WORK TASK: Copy each line containing the word "start" from the records that follow, please.
### RECORDS SUPPLIED
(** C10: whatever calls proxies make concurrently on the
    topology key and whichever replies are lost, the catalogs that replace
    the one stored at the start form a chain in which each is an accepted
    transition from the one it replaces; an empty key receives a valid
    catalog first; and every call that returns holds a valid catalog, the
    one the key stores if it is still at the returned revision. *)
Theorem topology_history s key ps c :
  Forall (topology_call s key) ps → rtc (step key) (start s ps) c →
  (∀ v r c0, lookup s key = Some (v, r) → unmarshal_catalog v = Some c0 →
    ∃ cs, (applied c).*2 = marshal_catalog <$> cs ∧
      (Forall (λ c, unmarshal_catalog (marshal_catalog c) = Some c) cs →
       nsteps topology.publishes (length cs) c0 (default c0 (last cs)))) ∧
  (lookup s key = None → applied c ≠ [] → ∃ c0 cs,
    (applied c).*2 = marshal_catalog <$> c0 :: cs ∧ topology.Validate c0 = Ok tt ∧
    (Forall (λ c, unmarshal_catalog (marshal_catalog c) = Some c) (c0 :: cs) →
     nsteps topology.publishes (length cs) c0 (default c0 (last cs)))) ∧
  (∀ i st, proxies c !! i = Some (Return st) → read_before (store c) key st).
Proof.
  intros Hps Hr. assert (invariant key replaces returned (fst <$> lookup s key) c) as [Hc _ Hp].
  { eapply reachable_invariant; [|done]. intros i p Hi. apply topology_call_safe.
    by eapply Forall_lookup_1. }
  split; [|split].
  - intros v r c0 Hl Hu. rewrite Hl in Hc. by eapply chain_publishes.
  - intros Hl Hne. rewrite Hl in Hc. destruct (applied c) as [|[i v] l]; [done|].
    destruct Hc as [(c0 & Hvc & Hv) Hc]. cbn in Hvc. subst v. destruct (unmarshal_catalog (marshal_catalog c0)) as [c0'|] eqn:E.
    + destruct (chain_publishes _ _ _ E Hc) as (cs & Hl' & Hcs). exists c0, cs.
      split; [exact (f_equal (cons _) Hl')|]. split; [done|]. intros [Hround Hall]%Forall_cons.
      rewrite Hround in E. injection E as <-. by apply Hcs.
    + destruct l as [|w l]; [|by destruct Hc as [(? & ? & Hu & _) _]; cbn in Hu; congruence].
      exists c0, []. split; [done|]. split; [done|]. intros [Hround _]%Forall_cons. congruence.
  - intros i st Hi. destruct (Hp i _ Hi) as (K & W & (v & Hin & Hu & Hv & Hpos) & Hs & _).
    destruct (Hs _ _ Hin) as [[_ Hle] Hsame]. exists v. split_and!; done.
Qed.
######
TASK RESULT:
    the one stored at the start form a chain in which each is an accepted
  Forall (topology_call s key) ps → rtc (step key) (start s ps) c →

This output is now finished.